Mencattini Arianna, Mattei Fabrizio, Schiavoni Giovanna, Gerardino Annamaria, Businaro Luca, Di Natale Corrado, Martinelli Eugenio
Department of Electronic Engineering, University of Rome Tor Vergata, Rome, Italy.
Department of Oncology and Molecular Medicine, Istituto Superiore di Sanità, Rome, Italy.
Front Pharmacol. 2019 Feb 26;10:100. doi: 10.3389/fphar.2019.00100. eCollection 2019.

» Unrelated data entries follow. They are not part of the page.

(** The flow returns on a reliable portal once the credentials are set. *)
Lemma ensureLoggedIn_runs page :
  UBC_USER env ?? "" <> "" -> UBC_PASS env ?? "" <> "" ->
  runs (live page) (ensureLoggedIn env page) (fun p => live p).
Proof.
  intros Hu Hp. unfold ensureLoggedIn. eapply runs_bind; [apply runs_dom_of | intros d].
  case_if; [by apply runs_ret|].
  eapply runs_bind; [apply click_login_runs | intros a].
  eapply runs_bind; [apply cwl_step_runs | intros b].
  eapply runs_bind; [by apply credentials_step_runs | intros ?].
  eapply runs_bind; [apply return_to_list_runs | intros ?]. by apply runs_ret.
Qed.

(** C5: liveness of the login. On a portal that answers every effect,
    with [UBC_USER] and [UBC_PASS] set, from an open page showing the
    Login text, [ensureLoggedIn] always completes the login: it returns
    a page, its effects are a run of the spec's machine from [Checking]
    (so the configured credentials were filled and submitted), and the
    machine ends in a completed state on the returned page. *)
Theorem ensureLoggedIn_completes page s :
  UBC_USER env ?? "" <> "" -> UBC_PASS env ?? "" <> "" ->
  live page s -> login_shown page true s ->
  exists p, fst (ensureLoggedIn env page s) = Ret p /\
    exists tr st', bs_trace (snd (ensureLoggedIn env page s)) = bs_trace s ++ tr /\
      steps (auth_step (BASE_URL env) (UBC_USER env ?? "") (UBC_PASS env ?? "")) Checking tr st' /\
      login_done env p st' (snd (ensureLoggedIn env page s)).
Proof.
  intros Hu Hp Hl Hb.
  destruct (ensureLoggedIn_runs page Hu Hp s Hl) as (p & Hr & _).
  destruct (ensureLoggedIn_triple env page true s (conj Hl Hb)) as (tr & st' & H1 & H2 & H3).
  rewrite Hr in H3. exists p. split; [done|]. eauto.
Qed.
End Liveness.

The increasing interest for microfluidic devices in medicine and biology has opened the way to new time-lapse microscopy era where the amount of images and their acquisition time will become crucial. In this optic, new data analysis algorithms have to be developed in order to extract novel features of cell behavior and cell-cell interactions. In this brief article, we emphasize the potential strength of a new paradigm arising in the integration of microfluidic devices (i.e., organ on chip), time-lapse microscopy analysis, and machine learning approaches. Some snapshots of previous case studies in the context of immunotherapy are included as proof of concepts of the proposed strategies while a visionary description concludes the work foreseeing future research and applicative scenarios.
医学和生物学领域对微流控设备的兴趣与日俱增,开启了新的延时显微镜时代,在此时代,图像数量及其采集时间将变得至关重要。从这个角度来看,必须开发新的数据分析算法,以提取细胞行为和细胞间相互作用的新特征。在这篇简短的文章中,我们强调了一种新范式的潜在优势,这种范式产生于微流控设备(即芯片器官)、延时显微镜分析和机器学习方法的整合。免疫治疗背景下先前案例研究的一些快照被纳入,作为所提出策略的概念证明,同时以富有远见的描述结束了这项工作,预见了未来的研究和应用场景。